Avevo iniziato questo pezzo prima della censura di Blogger e, proprio per questo, ho deciso eccezionalmente di terminarlo e pubblicarlo qui. È però solo un’eccezione.
Dato il caldo non è forse il momento migliore per scrivere un pezzo impegnativo ma voglio comunque provarci: voglio preparare una specie di bozza per quello che diventerà un nuovo sottocapitolo per [E] 22 “Miscellanea”. Intanto inizio a buttare giù delle idee, poi continuerò a pensarci e a raffinarle.
L’argomento è la trasformazione genetica dell’uomo negli ultimi duemila anni circa.
Le basi da cui parto sono almeno tre: i dati sulla diminuzione del QI, il libro “From where we came to where we are going” (o come si chiamava!) di Reich e “Guida per il raccoglitore-cacciatore del XXI secolo” di Heather Heying e Bret Weinstein. E probabilmente altri che al momento non mi vengono in mente.
Il punto di partenza è che ricerche sulle caste sociali indiane hanno dimostrato delle differenze genetiche (Reich). Insomma partendo dal DNA di un indiano è talvolta possibile identificare la sua casta di origine. Questo significa semplicemente che le persone appartenenti alla stessa casta hanno del materiale genetico comune ed esclusivo.
Il sistema attuale delle caste si è codificato un poco più di mille anni fa e sarà a questo intervallo di tempo che farò riferimento.
L’altro elemento viene da Heather Heying e Bret Weinstein che spiegano come la caratteristica precipua dell’essere umano sia adattarsi all’ambiente grazie alla flessibilità della cultura e al lungo periodo di maturazione dei giovani (che hanno modo di imparare conoscenze che non sono istintuali). Cultura che, oltretutto, viene vista come un fattore epigenetico ovvero capace di influenzare l’espressione dei geni nella popolazione.

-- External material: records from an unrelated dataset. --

(* ===== verification/RuleArith.v ===== *)
(** Arithmetic of machine words for the rules: wrapping, signs, and rounding towards zero. *)
From Stdlib Require Import ZArith Lia Bool List.
From stdpp Require Import base decidable option list strings gmap numbers tactics.
From S2P Require Import Prelude Space OpCode BitUtil PcodeSem Funcdata FuncdataLinks FuncdataEdits FuncdataRemove FuncdataBlocks FuncdataTheorems FuncdataBuild RuleBase Divopt DivRules Valuation ValuationEdits Rewrite RuleFacts.
Local Open Scope Z_scope.

(** ** Sign words *)

(** all the bits the sign: what an arithmetic shift to the last bit leaves *)
Definition sign_word (s v : Z) : Z := if v <? modulus s / 2 then 0 else modulus s - 1.

Lemma sright_sign (s v : Z) : valid_size s -> is_value s v -> wrap s (signed s v / 2 ^ (8 * s - 1)) = sign_word s v.
Proof.
  intros Hs Hv; pose proof (modulus_half s Hs) as Hh; pose proof (modulus_pos s Hs) as Hp; unfold is_value, signed, sign_word in *.
  assert (Em : modulus s = 2 * 2 ^ (8 * s - 1)) by (unfold modulus, valid_size in *; rewrite <- Z.pow_succ_r by lia; f_equal; lia).
  replace (2 ^ (8 * s - 1)) with (modulus s / 2) by lia; clear Em; cmp.
  - rewrite Z.div_small by lia; unfold wrap; by rewrite Z.mod_0_l by lia.
  - replace ((v - modulus s) / (modulus s / 2)) with (-1) by (apply Z.div_unique with (r := v - modulus s / 2); lia).
    unfold wrap; symmetry; apply Z.mod_unique with (-1); lia.
Qed.

Lemma sign_bit_eq (x : varnode) : valid_size (size x) -> sign_bit x = 8 * size x - 1.
Proof. unfold valid_size, sign_bit, w32; intros; apply Z.mod_small; lia. Qed.

Lemma minus_one (x : varnode) (rho : nat -> Z) (v : nat) : valid_size (size x) -> is_minus_one x = true -> vval rho v x = modulus (size x) - 1.
Proof.
  intros Hs [Hc Hv%Z.eqb_eq]%andb_true_iff; rewrite (vval_const _ _ _ Hc), Hv; unfold valid_size, modulus in *.
  by rewrite calc_mask_ones, Z.ones_equiv by lia.
Qed.

Lemma wrap_add_l (s a b : Z) : wrap s (wrap s a + b) = wrap s (a + b).
Proof. apply Zplus_mod_idemp_l. Qed.

Lemma wrap_add_r (s a b : Z) : wrap s (a + wrap s b) = wrap s (a + b).
Proof. apply Zplus_mod_idemp_r. Qed.

Lemma wrap_mul_l (s a b : Z) : wrap s (wrap s a * b) = wrap s (a * b).
Proof. apply Zmult_mod_idemp_l. Qed.

Lemma wrap_mul_r (s a b : Z) : wrap s (a * wrap s b) = wrap s (a * b).
Proof. apply Zmult_mod_idemp_r. Qed.

Lemma wrap_opp (s a : Z) : valid_size s -> wrap s (a * (modulus s - 1)) = wrap s (- a).
Proof.
  intros Hs; replace (a * (modulus s - 1)) with (- a + a * modulus s) by ring; unfold wrap; apply Z_mod_plus_full.
Qed.

Lemma wrap_periodic (s a k : Z) : wrap s (a + k * modulus s) = wrap s a.
Proof. apply Z_mod_plus_full. Qed.

Lemma wrap_wrap (s a : Z) : wrap s (wrap s a) = wrap s a.
Proof. apply Zmod_mod. Qed.

Create Rewrite HintDb wrapping.
#[export] Hint Rewrite wrap_add_l wrap_add_r wrap_mul_l wrap_mul_r wrap_wrap : wrapping.

(** what is subtracted from a rounded value: one where the sign is set *)
Lemma opp_sign_word (s v : Z) : valid_size s -> wrap s (- sign_word s v) = if v <? modulus s / 2 then 0 else 1.
Proof.
  intros Hs; pose proof (modulus_ge s Hs); unfold sign_word; destruct (_ <? _); [reflexivity|].
  replace (- (modulus s - 1)) with (1 + (-1) * modulus s) by ring; rewrite wrap_periodic; apply wrap_small; unfold is_value; lia.
Qed.

Lemma signed_small (s v : Z) : 0 <= v < modulus s / 2 -> signed s v = v.
Proof. intros H; unfold signed; cmp; lia. Qed.

Lemma signed_two (s : Z) : valid_size s -> signed s 2 = 2.
Proof. intros Hs; pose proof (modulus_ge s Hs); pose proof (modulus_half s Hs); apply signed_small; lia. Qed.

Il terzo elemento è quello della diminuzione dell’intelligenza: qui non posso citare una fonte precisa… Si tratta di informazioni che ho accumulato nel corso degli anni da più parti: talvolta ne ho scritto anche qui sul ghiribizzo.
Secondo questi dati l’intelligenza media dopo essere cresciuta per tutto il XX secolo sta calando negli ultimi trent’anni: non sono sicuro che questo dato sia significativo perché di certo non può essere una trasformazione genetica (senza considerare l’eventuale influsso dell’immigrazione). Personalmente propendo per inquinamento, alimentazione e magari qualche farmaco che abbia un’azione deprimente sullo sviluppo del sistema nervoso centrale di feti e bambini. Di nuovo quindi hanno forse ragione Heying e Weinstein a considerare la cultura, quindi la società, un fattore epigenetico: l’intelligenza dei bambini nati oggi sarebbe uguale a quella dei bambini nati 50 anni fa ma altri fattori evidentemente la deprimono. Senza poi considerare che il QI è molto dipendente dall’istruzione scolastica e dalla sua diffusione: questo è quasi certamente dietro alla crescita dell’intelligenza per i primi ¾ del XX secolo.
Ma, mi pare proprio l’anno scorso, mi imbattei in un dato più interessante: la diminuzione della capacità cranica nell’uomo. Questo fenomeno è comune agli animali da allevamento ed è associato a una maggiore docilità, mancanza di iniziativa e minore intelligenza. Caratteristica oltretutto riscontrabile nei cani rispetto ai lupi.
Mettiamo ora tutto insieme. Qual è la caratteristica delle società umane degli ultimi due millenni? Ho in mente l’Europa: chiaramente altre zone della terra hanno avuto un’evoluzione storica diversa ma con la globalizzazione tutto va a coincidere e a uniformarsi.
Beh, la caratteristica evidente è stato il passaggio da città a regni e adesso a stati con il lungo intermezzo dell’impero romano; contemporaneamente un progressivo aumento della popolazione.
Questo mi porta a due considerazioni su possibili tendenze. Ipotesi/intuizioni mie personali e che quindi, ne sono consapevole, potrebbero essere completamente errate.
Comunque ecco la prima.
Harari e la psicosociologia ci dicono poi che, da un punto di visto evolutivo, la capacità umana media di rapportarsi ai propri simili tramite conoscenza diretta si attesta alle circa 300 unità. Possiamo pensare a 300 persone conosciute direttamente come a una grande tribù o un piccolo villaggio: questa è la dimensione della società in cui l’uomo è vissuto per gran parte della sua storia (anzi preistoria!), diciamo degli ultimi 300.000 anni.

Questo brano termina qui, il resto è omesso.